_Task instructions_: Among the entries below, find the lines with "intros" and copy them.

_Data to examine_:
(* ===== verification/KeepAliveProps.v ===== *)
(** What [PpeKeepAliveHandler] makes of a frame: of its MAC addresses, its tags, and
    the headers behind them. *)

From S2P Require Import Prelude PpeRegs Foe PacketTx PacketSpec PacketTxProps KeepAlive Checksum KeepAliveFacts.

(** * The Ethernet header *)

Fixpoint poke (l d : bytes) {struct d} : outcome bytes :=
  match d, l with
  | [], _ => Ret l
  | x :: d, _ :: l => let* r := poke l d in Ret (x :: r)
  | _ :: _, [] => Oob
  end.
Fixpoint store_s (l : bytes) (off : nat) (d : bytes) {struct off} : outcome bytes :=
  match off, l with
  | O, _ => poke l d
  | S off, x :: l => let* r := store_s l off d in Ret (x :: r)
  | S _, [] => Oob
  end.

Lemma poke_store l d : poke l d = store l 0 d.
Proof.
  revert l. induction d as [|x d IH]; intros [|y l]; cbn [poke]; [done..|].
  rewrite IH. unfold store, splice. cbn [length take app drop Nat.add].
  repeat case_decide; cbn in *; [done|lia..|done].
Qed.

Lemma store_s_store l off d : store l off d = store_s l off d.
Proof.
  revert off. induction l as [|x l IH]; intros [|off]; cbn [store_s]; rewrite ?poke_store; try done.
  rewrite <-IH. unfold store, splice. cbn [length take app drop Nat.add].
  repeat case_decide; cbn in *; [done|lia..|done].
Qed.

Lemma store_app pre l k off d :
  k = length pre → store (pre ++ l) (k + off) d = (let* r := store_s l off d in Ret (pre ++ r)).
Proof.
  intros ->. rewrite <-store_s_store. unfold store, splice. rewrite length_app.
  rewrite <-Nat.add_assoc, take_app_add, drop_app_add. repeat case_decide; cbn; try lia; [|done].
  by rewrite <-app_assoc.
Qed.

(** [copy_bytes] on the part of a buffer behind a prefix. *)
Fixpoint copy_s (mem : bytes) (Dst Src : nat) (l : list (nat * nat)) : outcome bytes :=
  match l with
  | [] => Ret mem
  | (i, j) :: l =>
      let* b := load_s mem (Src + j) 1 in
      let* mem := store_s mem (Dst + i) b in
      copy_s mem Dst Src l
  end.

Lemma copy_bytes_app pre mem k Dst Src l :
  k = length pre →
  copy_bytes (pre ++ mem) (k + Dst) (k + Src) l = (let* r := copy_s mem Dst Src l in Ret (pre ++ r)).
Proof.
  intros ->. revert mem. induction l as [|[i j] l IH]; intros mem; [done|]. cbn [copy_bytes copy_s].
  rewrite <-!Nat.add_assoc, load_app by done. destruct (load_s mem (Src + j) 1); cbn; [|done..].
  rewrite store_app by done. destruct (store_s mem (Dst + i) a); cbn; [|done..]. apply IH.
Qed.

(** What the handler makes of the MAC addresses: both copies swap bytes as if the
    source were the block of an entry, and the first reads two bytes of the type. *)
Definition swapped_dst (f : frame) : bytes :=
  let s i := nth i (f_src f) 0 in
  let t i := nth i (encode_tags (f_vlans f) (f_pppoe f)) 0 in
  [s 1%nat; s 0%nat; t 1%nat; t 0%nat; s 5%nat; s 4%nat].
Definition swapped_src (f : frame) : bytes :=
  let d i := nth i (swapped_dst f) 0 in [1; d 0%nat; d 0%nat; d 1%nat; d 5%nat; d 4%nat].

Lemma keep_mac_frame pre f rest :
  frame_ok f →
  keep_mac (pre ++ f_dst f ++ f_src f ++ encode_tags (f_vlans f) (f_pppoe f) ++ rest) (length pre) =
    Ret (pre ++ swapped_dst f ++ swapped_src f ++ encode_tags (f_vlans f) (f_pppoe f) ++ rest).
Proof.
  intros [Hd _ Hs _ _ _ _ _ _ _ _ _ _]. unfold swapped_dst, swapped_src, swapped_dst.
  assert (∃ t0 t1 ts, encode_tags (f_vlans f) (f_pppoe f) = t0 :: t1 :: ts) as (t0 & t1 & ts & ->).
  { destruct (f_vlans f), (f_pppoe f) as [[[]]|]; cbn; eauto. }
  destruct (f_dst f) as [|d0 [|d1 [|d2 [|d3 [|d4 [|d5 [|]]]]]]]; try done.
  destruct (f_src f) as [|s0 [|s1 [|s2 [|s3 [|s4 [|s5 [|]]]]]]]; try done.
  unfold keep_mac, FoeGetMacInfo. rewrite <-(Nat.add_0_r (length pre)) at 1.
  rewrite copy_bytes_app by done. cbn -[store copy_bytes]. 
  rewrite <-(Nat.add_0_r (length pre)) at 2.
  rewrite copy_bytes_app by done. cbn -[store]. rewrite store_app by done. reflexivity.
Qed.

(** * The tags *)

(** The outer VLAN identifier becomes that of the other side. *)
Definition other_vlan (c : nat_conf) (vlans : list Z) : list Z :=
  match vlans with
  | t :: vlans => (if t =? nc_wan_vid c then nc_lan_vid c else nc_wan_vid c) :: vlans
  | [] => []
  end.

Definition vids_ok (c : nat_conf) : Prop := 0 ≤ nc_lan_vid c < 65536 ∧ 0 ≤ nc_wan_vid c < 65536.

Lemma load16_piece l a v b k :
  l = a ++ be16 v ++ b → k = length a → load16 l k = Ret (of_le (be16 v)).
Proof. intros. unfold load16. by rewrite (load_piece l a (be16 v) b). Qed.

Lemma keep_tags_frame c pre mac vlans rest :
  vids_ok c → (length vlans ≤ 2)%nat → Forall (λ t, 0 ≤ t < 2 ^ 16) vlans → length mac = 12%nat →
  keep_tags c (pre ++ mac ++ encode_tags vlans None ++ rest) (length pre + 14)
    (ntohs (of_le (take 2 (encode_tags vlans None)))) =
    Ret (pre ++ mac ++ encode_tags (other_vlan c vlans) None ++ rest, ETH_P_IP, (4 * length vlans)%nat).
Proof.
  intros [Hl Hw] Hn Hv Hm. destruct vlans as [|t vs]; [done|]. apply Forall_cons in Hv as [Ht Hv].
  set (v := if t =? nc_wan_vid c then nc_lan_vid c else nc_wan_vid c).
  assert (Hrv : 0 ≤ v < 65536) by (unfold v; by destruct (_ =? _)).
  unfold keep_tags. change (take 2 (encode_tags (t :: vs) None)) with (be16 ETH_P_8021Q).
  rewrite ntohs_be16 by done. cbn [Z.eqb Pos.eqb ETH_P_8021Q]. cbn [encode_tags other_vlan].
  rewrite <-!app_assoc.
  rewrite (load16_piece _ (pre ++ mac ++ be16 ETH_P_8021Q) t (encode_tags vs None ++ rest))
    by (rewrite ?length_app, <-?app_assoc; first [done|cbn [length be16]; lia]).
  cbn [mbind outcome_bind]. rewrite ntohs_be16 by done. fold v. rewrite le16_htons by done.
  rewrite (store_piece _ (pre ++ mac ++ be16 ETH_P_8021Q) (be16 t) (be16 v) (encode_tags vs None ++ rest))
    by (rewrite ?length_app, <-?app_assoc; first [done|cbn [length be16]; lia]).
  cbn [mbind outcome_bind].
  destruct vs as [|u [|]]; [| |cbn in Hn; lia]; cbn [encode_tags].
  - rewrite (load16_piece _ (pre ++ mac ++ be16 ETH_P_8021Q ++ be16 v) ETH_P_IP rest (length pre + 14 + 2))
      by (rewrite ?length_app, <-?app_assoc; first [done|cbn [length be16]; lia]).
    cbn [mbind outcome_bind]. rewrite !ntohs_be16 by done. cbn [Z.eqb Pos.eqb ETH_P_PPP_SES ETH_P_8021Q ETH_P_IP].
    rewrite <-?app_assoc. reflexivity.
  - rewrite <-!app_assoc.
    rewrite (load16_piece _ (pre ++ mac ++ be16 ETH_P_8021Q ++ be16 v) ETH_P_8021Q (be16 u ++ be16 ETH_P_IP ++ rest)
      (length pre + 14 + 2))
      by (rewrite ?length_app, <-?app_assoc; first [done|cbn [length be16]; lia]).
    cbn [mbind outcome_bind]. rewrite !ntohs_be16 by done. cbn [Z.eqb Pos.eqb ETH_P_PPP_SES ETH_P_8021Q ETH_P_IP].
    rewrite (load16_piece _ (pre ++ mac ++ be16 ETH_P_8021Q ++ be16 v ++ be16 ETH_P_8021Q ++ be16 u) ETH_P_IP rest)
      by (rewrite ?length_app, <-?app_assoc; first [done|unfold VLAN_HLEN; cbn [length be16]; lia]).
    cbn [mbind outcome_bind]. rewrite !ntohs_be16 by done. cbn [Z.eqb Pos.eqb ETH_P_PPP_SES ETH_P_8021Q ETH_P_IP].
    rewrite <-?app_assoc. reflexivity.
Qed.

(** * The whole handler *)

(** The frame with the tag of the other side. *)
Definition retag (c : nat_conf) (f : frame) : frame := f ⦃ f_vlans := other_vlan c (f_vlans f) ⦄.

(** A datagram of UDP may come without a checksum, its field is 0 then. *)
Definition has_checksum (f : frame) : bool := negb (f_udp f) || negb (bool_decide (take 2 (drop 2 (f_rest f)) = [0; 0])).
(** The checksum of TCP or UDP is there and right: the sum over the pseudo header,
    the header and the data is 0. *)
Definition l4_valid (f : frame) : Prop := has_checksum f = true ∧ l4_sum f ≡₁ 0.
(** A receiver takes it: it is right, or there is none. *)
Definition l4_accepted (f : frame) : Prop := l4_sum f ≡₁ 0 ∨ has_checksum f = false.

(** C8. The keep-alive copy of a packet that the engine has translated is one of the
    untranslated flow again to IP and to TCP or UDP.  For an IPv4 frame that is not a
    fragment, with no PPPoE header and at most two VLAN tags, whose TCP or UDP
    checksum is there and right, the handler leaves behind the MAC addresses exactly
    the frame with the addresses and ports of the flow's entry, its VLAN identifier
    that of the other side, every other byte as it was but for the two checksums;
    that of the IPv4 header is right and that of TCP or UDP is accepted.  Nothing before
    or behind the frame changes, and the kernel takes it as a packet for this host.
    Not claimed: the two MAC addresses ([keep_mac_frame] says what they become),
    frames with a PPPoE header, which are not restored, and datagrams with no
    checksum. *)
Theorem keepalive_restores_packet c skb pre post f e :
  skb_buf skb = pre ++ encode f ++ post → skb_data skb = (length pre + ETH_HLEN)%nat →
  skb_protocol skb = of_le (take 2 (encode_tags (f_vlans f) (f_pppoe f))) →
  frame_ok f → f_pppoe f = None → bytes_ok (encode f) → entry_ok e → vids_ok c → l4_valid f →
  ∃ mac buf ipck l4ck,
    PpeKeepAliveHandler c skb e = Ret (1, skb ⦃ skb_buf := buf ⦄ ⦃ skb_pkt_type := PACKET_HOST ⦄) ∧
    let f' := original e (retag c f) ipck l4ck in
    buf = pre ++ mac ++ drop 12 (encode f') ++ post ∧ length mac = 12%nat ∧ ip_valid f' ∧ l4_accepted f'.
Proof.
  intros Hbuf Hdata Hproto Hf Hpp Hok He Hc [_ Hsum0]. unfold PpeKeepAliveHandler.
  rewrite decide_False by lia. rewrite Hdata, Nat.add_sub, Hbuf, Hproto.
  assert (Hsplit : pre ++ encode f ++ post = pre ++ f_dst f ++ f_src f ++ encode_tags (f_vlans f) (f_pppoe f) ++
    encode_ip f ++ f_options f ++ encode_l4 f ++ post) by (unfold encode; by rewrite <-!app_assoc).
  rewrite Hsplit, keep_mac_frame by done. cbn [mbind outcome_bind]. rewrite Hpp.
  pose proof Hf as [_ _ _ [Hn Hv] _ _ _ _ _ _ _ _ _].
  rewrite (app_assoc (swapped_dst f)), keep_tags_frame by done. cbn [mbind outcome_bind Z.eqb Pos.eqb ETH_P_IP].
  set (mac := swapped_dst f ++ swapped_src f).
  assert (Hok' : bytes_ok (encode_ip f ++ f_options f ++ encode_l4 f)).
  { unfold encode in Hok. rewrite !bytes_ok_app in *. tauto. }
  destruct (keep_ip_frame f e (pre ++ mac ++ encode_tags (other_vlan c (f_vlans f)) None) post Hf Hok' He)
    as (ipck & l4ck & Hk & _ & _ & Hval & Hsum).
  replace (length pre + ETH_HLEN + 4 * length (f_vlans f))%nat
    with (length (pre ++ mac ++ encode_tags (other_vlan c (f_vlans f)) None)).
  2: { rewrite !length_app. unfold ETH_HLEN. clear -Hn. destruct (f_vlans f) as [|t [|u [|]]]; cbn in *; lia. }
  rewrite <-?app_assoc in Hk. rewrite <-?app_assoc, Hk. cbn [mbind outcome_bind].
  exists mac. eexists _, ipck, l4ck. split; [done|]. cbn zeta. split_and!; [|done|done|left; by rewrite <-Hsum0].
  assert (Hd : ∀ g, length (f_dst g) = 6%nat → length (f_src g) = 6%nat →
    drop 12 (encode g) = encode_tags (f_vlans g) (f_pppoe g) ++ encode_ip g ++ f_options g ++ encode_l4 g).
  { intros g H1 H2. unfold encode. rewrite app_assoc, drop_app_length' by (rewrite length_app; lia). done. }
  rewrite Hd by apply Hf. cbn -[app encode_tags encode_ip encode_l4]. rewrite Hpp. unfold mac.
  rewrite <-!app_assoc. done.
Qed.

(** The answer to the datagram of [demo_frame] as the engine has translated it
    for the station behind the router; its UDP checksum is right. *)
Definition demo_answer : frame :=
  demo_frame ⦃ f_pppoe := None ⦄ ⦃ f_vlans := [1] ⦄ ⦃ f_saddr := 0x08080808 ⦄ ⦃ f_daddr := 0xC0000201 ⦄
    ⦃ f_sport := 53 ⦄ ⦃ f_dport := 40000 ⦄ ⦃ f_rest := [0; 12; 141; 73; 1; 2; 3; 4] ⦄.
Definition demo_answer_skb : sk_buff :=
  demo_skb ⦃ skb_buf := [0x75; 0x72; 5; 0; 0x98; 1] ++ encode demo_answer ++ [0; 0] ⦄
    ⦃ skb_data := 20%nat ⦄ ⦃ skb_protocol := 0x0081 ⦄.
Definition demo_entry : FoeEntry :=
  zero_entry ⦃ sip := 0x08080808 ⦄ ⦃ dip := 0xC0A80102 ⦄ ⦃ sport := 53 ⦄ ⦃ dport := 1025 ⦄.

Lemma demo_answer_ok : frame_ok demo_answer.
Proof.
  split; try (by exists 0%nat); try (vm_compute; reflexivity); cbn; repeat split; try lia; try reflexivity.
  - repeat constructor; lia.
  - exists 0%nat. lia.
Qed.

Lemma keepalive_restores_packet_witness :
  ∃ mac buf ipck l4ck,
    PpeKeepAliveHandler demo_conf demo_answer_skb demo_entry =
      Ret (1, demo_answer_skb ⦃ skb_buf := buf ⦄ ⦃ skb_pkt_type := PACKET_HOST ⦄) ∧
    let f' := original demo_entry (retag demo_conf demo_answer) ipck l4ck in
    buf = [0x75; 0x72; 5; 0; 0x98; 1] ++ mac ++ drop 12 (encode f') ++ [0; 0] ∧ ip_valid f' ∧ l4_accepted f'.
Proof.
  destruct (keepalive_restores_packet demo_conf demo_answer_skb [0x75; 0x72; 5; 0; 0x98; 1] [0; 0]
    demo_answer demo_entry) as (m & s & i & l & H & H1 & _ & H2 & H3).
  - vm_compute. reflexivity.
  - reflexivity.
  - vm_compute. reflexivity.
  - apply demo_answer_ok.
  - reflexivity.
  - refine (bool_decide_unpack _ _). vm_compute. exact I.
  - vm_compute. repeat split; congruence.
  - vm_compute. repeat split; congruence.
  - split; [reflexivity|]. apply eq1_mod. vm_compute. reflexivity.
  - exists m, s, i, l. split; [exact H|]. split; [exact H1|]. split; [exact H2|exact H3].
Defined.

...

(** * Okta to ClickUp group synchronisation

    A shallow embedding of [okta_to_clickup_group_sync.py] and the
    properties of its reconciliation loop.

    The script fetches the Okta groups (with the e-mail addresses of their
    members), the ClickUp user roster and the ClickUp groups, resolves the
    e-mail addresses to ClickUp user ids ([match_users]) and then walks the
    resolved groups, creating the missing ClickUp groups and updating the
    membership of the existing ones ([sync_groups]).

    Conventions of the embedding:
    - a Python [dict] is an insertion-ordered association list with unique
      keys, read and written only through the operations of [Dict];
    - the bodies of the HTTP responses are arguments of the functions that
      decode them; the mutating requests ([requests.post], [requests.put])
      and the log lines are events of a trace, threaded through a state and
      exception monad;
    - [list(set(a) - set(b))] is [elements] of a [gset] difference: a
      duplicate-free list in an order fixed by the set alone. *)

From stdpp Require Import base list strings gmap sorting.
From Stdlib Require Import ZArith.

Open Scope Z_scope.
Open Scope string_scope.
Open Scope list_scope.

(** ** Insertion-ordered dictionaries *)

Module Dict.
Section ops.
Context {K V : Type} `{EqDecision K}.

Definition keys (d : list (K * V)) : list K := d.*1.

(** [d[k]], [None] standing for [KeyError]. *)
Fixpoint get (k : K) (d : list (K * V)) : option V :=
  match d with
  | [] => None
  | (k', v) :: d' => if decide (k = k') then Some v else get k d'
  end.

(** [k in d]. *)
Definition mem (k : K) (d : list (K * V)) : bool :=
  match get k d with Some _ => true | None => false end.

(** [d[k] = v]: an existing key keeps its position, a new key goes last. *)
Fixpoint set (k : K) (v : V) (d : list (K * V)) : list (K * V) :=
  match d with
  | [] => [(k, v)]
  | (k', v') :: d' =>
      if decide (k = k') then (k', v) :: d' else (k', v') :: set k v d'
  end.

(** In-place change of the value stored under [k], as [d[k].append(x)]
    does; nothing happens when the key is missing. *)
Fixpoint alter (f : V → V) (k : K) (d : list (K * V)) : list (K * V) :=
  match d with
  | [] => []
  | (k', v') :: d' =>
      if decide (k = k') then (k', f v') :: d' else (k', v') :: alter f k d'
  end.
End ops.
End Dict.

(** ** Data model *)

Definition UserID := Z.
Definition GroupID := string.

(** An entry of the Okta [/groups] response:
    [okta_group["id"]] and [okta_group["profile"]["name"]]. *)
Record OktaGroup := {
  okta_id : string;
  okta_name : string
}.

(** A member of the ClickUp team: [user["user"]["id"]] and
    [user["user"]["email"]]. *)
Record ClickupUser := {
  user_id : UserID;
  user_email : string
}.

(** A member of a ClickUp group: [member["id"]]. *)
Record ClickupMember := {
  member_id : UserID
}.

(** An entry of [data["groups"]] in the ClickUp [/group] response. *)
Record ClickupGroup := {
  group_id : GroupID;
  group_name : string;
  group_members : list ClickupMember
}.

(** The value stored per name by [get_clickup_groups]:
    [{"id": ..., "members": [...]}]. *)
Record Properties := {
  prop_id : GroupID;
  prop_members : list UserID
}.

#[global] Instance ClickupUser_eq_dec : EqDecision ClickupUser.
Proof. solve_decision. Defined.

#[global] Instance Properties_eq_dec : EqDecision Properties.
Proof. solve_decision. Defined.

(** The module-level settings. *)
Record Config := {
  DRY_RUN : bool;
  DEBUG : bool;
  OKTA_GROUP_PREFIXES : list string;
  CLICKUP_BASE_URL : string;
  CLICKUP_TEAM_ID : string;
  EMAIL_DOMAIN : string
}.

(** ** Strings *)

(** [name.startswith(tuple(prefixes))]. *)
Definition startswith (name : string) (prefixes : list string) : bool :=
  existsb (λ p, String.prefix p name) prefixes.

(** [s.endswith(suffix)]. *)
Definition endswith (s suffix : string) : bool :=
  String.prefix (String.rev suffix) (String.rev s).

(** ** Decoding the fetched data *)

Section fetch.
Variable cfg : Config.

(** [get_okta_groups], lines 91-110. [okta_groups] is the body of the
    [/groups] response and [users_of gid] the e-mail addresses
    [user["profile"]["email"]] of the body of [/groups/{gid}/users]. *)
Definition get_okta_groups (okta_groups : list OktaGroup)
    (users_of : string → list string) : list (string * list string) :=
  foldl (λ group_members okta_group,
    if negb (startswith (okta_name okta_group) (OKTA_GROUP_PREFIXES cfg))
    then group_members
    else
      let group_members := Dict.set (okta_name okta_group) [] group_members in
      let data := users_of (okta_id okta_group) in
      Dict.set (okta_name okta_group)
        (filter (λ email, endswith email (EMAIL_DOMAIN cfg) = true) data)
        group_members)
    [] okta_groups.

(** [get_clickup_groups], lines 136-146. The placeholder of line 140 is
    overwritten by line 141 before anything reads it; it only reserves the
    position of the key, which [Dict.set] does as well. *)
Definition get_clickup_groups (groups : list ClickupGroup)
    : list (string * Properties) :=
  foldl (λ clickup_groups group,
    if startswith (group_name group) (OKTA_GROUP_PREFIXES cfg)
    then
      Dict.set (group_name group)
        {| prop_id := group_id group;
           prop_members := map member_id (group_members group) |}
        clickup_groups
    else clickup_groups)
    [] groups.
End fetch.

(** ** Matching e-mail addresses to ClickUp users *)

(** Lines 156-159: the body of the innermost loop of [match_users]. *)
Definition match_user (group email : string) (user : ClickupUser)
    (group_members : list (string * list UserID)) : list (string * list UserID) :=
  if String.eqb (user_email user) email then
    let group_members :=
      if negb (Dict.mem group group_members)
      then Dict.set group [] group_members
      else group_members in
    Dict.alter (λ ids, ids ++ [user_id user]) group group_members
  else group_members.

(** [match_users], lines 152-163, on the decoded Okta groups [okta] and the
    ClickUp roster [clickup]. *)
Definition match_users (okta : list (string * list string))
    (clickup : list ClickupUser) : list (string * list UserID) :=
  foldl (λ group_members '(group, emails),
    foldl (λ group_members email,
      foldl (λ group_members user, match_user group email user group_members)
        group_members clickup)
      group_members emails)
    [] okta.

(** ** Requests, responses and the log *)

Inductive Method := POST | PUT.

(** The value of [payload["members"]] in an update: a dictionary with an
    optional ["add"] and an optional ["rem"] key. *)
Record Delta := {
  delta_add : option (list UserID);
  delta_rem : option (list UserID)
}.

_Solved problem_:
  revert l. induction d as [|x d IH]; intros [|y l]; cbn [poke]; [done..|].
  revert off. induction l as [|x l IH]; intros [|off]; cbn [store_s]; rewrite ?poke_store; try done.
  intros ->. rewrite <-store_s_store. unfold store, splice. rewrite length_app.
  intros ->. revert mem. induction l as [|[i j] l IH]; intros mem; [done|]. cbn [copy_bytes copy_s].
  intros [Hd _ Hs _ _ _ _ _ _ _ _ _ _]. unfold swapped_dst, swapped_src, swapped_dst.
Proof. intros. unfold load16. by rewrite (load_piece l a (be16 v) b). Qed.
  intros [Hl Hw] Hn Hv Hm. destruct vlans as [|t vs]; [done|]. apply Forall_cons in Hv as [Ht Hv].
  intros Hbuf Hdata Hproto Hf Hpp Hok He Hc [_ Hsum0]. unfold PpeKeepAliveHandler.
  { intros g H1 H2. unfold encode. rewrite app_assoc, drop_app_length' by (rewrite length_app; lia). done. }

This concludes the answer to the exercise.